## [What this task involves]
Exactly as they appear below, repeat the lines from the one with "rewrite fs_state_used. destruct" through the one with "cbn in E. apply", and no others.

Stored data entries
BEGIN

(* ===== verification/Boot.v ===== *)
(** Concrete states: the machine at boot, physical memory after [init_memory], the
    buffer cache after [init_bcache] on a disk with a small file system, and a flat
    user memory.  The witnesses of the theorems run on them. *)
From S2P Require Import Prelude Bytes ListNode Machine BlockIO Bio Fs Inode Dir PageAlloc Vm Pipe Slot File.
Import Cache.

(** ** The machine *)

(** CPU 0 runs task 0 with interrupts on; the other tasks are free. *)
Definition mach0 : mach := MkMach (MkCpu 0 true false 0 (Some 0%nat)) ∅
  (MkTsk RUN None :: replicate (NPROC - 1) (MkTsk FREE None)).
Lemma mach0_sleep : can_sleep mach0.
Proof. split; [done|]. split; [by eexists|done]. Qed.
Lemma mach0_quiet : quiet mach0.
Proof. done. Qed.

(** ** Physical memory *)

(** The kernel image takes the first page. *)
Definition kend0 : Z := PHY_MEMORY + 1.
Definition boot_mem : pmem := (state_of (init_memory kend0 (mach0, boot_pages))).2.
Lemma boot_mem_run : init_memory kend0 (mach0, boot_pages) = Ok tt (mach0, boot_mem) ∧
  pages_inv (1%nat :: 2%nat :: 3%nat :: 4%nat :: 5%nat :: seq 6 (NPAGE - 6)) ∅ boot_mem.
Proof.
  pose proof NPAGE_Z. unfold boot_mem.
  destruct (init_memory_spec kend0 1 mach0) as (p & E & I); [reflexivity|lia|]. rewrite E. cbn [state_of snd].
  split; [reflexivity|]. replace (NPAGE - 1)%nat with (5 + (NPAGE - 6))%nat in I by lia. exact I.
Qed.
#[global] Opaque boot_mem.

(** ** User memory as an array that starts at address 0 *)

Definition flat : Type := list Z.
Definition flat_in (va : Z) (n : nat) (u : flat) : option (list Z) :=
  if decide (0 ≤ va ∧ va + Z.of_nat n ≤ Z.of_nat (length u)) then Some (take n (drop (Z.to_nat va) u)) else None.
Definition flat_out (va : Z) (d : list Z) (u : flat) : option flat :=
  if decide (d = []) then Some u
  else if decide (0 ≤ va ∧ va + Z.of_nat (length d) ≤ Z.of_nat (length u)) then Some (blit (Z.to_nat va) d u) else None.
Definition flat_byte (u : flat) (va : Z) : option Z := if decide (0 ≤ va) then u !! Z.to_nat va else None.
Lemma flat_range u va n : (0 < n)%nat → (∀ k, 0 ≤ k < Z.of_nat n → is_Some (flat_byte u (va + k))) →
  0 ≤ va ∧ va + Z.of_nat n ≤ Z.of_nat (length u).
Proof.
  intros Hn H. assert (H0 := H 0 ltac:(lia)). assert (H1 := H (Z.of_nat n - 1) ltac:(lia)). unfold flat_byte in *.
  destruct (decide (0 ≤ va + 0)); [|by destruct H0]. destruct (decide (0 ≤ va + (Z.of_nat n - 1))); [|by destruct H1].
  apply lookup_lt_is_Some_1 in H1. lia.
Qed.
#[export] Instance flat_mem : UserMem flat.
Proof.
  refine {| copy_in := λ va n u, if decide (n = 0%nat) then Some [] else flat_in va n u; copy_out := flat_out; ubyte := flat_byte |}.
  - intros u va n H. case_decide as Hn; [subst; exists []; split; [done|]; split; [done|]; lia|].
    destruct (flat_range u va n ltac:(lia) H) as [H1 H2]. unfold flat_in. rewrite decide_True by done.
    eexists. split; [done|]. split; [rewrite length_take, length_drop; lia|]. intros k Hk.
    rewrite lookup_take_lt, lookup_drop by done. unfold flat_byte. rewrite decide_True by lia. f_equal. lia.
  - intros u va d H. unfold flat_out. case_decide as Hd.
    + subst d. exists u. split; [done|]. intros a. cbn. by rewrite decide_False by lia.
    + assert (0 < length d)%nat by (destruct d; [done|cbn; lia]). destruct (flat_range u va (length d) ltac:(lia) H) as [H1 H2].
      rewrite decide_True by done. eexists. split; [done|]. intros a. unfold flat_byte. destruct (decide (0 ≤ a)).
      * rewrite lookup_blit by lia. repeat case_decide; (lia || (f_equal; lia) || done).
      * by rewrite decide_False by lia.
Defined.

(** ** A file system *)

(** Blocks: 2 inode map, 3 and 4 inodes, 5 block map, data from 6 on. *)
Definition sb0 : superblock := MkSb 0 2 3 5 6 26 8192 (replicate 8 0).
Lemma sb0_wf : sb_wf sb0.
Proof. split; done. Qed.
(** The root directory (inode 0, block 6) has the entry "a" for inode 1, a file
    with the blocks 7 and 8. *)
Definition di_root : dinode := MkDi DIRECTORY 0 1 1024 (6 :: replicate 14 0).
Definition di_file : dinode := MkDi REGULAR 0 1 2048 (7 :: 8 :: replicate 13 0).
Lemma di_root_wf : di_wf di_root.
Proof. split; [|done]. repeat constructor; by vm_compute. Qed.
Lemma di_file_wf : di_wf di_file.
Proof. split; [|done]. repeat constructor; by vm_compute. Qed.
Definition dir_data : list Z :=
  blit 32 [1; 0; 0; 0; 97] (blit 0 [1] zero_block).
Definition disk0 : ram_disk :=
  {[ 2 := blit 0 [3] zero_block;
     3 := blit 0 (dinode_encode di_root ++ dinode_encode di_file) zero_block;
     5 := blit 0 [7] zero_block;
     6 := dir_data;
     7 := replicate BSIZE 65;
     8 := replicate BSIZE 66 ]}.

(** ** The buffer cache *)

Definition cache0 (dk : ram_disk) : mach * @bcache ram_disk :=
  (mach0, default (MkBcache [] ∅ dk) (init_bcache dk)).
Lemma cache0_ok dk : bio_ok (cache0 dk) ∧ bio_nheld (cache0 dk) = 0%nat ∧ bmach (cache0 dk) = mach0 ∧
  (∀ n, bio_disk (cache0 dk) n = ram_rd n dk) ∧ ∀ n, not_held (cache0 dk) n.
Proof.
  destruct (init_bcache_inv dk mach0 mach0_sleep) as (c & E & I & Ed & Hn). unfold cache0. rewrite E. cbn [default].
  split; [by eexists|]. split; [done|]. split; [done|]. split; [intros n; cbn; unfold io_disk; cbn [snd]; by rewrite Ed|].
  intros n b d H. unfold nheld in Hn. cbn in *. unfold held in H. cbn in H.
  destruct (bufs c !! b) as [bf|] eqn:Eb; [|done]. cbn in H. destruct (s_locked (b_lock bf)) eqn:El; [|done].
  pose proof (countb_pos (λ b, s_locked (b_lock b)) _ _ _ Eb El). lia.
Qed.
Definition fs_state : mach * @bcache ram_disk := cache0 disk0.
Lemma fs_state_ok : bio_ok fs_state.
Proof. apply cache0_ok. Qed.
Lemma fs_state_room k : (k ≤ NIOBUF)%nat → room k fs_state.
Proof. intros Hk. unfold room, fs_state. destruct (cache0_ok disk0) as (_ & -> & _). lia. Qed.
Lemma fs_state_held n : not_held fs_state n.
Proof. apply cache0_ok. Qed.
Lemma fs_state_disk n : bio_disk fs_state n = ram_rd n disk0.
Proof. apply cache0_ok. Qed.
Lemma fs_state_area lo hi : area_free lo hi fs_state.
Proof.
  split; [apply fs_state_ok|]. split; [by apply fs_state_room; unfold NIOBUF; lia|]. intros n _. apply fs_state_held.
Qed.
Lemma fs_state_mach : bmach fs_state = mach0.
Proof. apply cache0_ok. Qed.

(** The root directory and the file in the inode cache, in slots 0 and 1. *)
Definition in_root : inode := MkInode sleep0 di_root (Some sb0) 0 1.
Definition in_file : inode := MkInode sleep0 di_file (Some sb0) 1 1.
Definition icache0 : list inode := in_root :: in_file :: replicate (NINODE - 2) inode0.
Lemma slot_root : slot_of sb0 icache0 0 in_root.
Proof. done. Qed.
Lemma slot_file : slot_of sb0 icache0 1 in_file.
Proof. done. Qed.
Lemma icache0_inv : icache_inv icache0.
Proof.
  assert (Hc : ∀ i a, icache0 !! i = Some a → (i = 0%nat ∧ a = in_root) ∨ (i = 1%nat ∧ a = in_file) ∨ a = inode0).
  { intros [|[|i]] a E; [left|right; left|right; right]; [by injection E as <-..|]. cbn in E. by apply lookup_replicate in E as [-> _]. }
  split; [done| |].
  - intros i a [[_ ->]|[[_ ->]| ->]]%Hc; done.
  - intros i j a b [[-> ->]|[[-> ->]| ->]]%Hc [[-> ->]|[[-> ->]| ->]]%Hc [x Hx]; done.
Qed.

(** The blocks of the file are in use and nobody holds them. *)
Lemma fs_state_used e : used sb0 (bio_disk fs_state) e = used sb0 (λ n, ram_rd n disk0) e.
Proof. unfold used, map_bit. by rewrite fs_state_disk. Qed.
Lemma fs_state_freeable e : e = 6 ∨ e = 7 ∨ e = 8 → freeable sb0 fs_state e.
Proof.
  intros He. split; [destruct He as [->|[->| ->]]; by vm_compute|]. split; [apply fs_state_held|].
  rewrite fs_state_used. destruct He as [->|[->| ->]]; by vm_compute.
Qed.
Lemma fs_state_bmap k : (k ≤ NIOBUF)%nat → bmap_free sb0 k fs_state.
Proof. intros Hk. split; [apply fs_state_area|by apply fs_state_room]. Qed.
Lemma file_blocks0 : file_blocks (bio_disk fs_state) (di_iblock di_file) NIBLOCK 0 = [7; 8].
Proof. done. Qed.
Lemma zeros_tail_two a b n : a ≠ 0 → b ≠ 0 → zeros_tail 0 (a :: b :: replicate n 0).
Proof.
  intros Ha Hb [|[|j]] k _ Hk E Hl; cbn in E; [by injection E|by injection E|].
  destruct k as [|[|k]]; [lia|lia|]. cbn in *. rewrite length_replicate in Hl. apply lookup_replicate. lia.
Qed.
Lemma file_blocks_ok hi : 0 ≤ hi ≤ 2048 → blocks_ok sb0 fs_state (di_iblock di_file) 0 hi.
Proof.
  intros Hh p Hp. destruct (Z.lt_ge_cases p 1024).
  - exists 7. rewrite Z.div_small by lia. destruct (fs_state_freeable 7 ltac:(lia)) as (? & ? & _). done.
  - exists 8. destruct (fs_state_freeable 8 ltac:(lia)) as (? & ? & _). replace (p / 1024) with 1; [done|].
    apply Z.div_unique with (p - 1024); lia.
Qed.
Lemma file_inj : direct_inj sb0 (di_iblock di_file).
Proof.
  assert (Hc : ∀ j e, di_iblock di_file !! j = Some e → data_blk sb0 e → (j = 0%nat ∧ e = 7) ∨ (j = 1%nat ∧ e = 8)).
  { intros [|[|j]] e E He; [left; by injection E as <-|right; by injection E as <-|].
    cbn in E. apply (lookup_replicate_1 13) in E as [-> _]. by destruct He. }
  intros j j' e _ _ E E' He. destruct (Hc _ _ E He) as [[-> ->]|[-> ->]]; destruct (Hc _ _ E' He) as [[-> ?]|[-> ?]]; done.
Qed.

(** An open file on the inode of slot 1, at offset [off]. *)
Definition fptr : optr := (1%nat, 0%nat).
Definition open_file (off : Z) : (pmem * slots file) * (list pipe * flat) :=
  with_file ((MkPm ∅ ∅ ∅, init_slots), ([], replicate 64 0)) fptr (MkFile O_RDWR INODE 1 off (Some 1%nat)).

END

## [Finished task]
  rewrite fs_state_used. destruct He as [->|[->| ->]]; by vm_compute.
Qed.
Lemma fs_state_bmap k : (k ≤ NIOBUF)%nat → bmap_free sb0 k fs_state.
Proof. intros Hk. split; [apply fs_state_area|by apply fs_state_room]. Qed.
Lemma file_blocks0 : file_blocks (bio_disk fs_state) (di_iblock di_file) NIBLOCK 0 = [7; 8].
Proof. done. Qed.
Lemma zeros_tail_two a b n : a ≠ 0 → b ≠ 0 → zeros_tail 0 (a :: b :: replicate n 0).
Proof.
  intros Ha Hb [|[|j]] k _ Hk E Hl; cbn in E; [by injection E|by injection E|].
  destruct k as [|[|k]]; [lia|lia|]. cbn in *. rewrite length_replicate in Hl. apply lookup_replicate. lia.
Qed.
Lemma file_blocks_ok hi : 0 ≤ hi ≤ 2048 → blocks_ok sb0 fs_state (di_iblock di_file) 0 hi.
Proof.
  intros Hh p Hp. destruct (Z.lt_ge_cases p 1024).
  - exists 7. rewrite Z.div_small by lia. destruct (fs_state_freeable 7 ltac:(lia)) as (? & ? & _). done.
  - exists 8. destruct (fs_state_freeable 8 ltac:(lia)) as (? & ? & _). replace (p / 1024) with 1; [done|].
    apply Z.div_unique with (p - 1024); lia.
Qed.
Lemma file_inj : direct_inj sb0 (di_iblock di_file).
Proof.
  assert (Hc : ∀ j e, di_iblock di_file !! j = Some e → data_blk sb0 e → (j = 0%nat ∧ e = 7) ∨ (j = 1%nat ∧ e = 8)).
  { intros [|[|j]] e E He; [left; by injection E as <-|right; by injection E as <-|].
    cbn in E. apply (lookup_replicate_1 13) in E as [-> _]. by destruct He. }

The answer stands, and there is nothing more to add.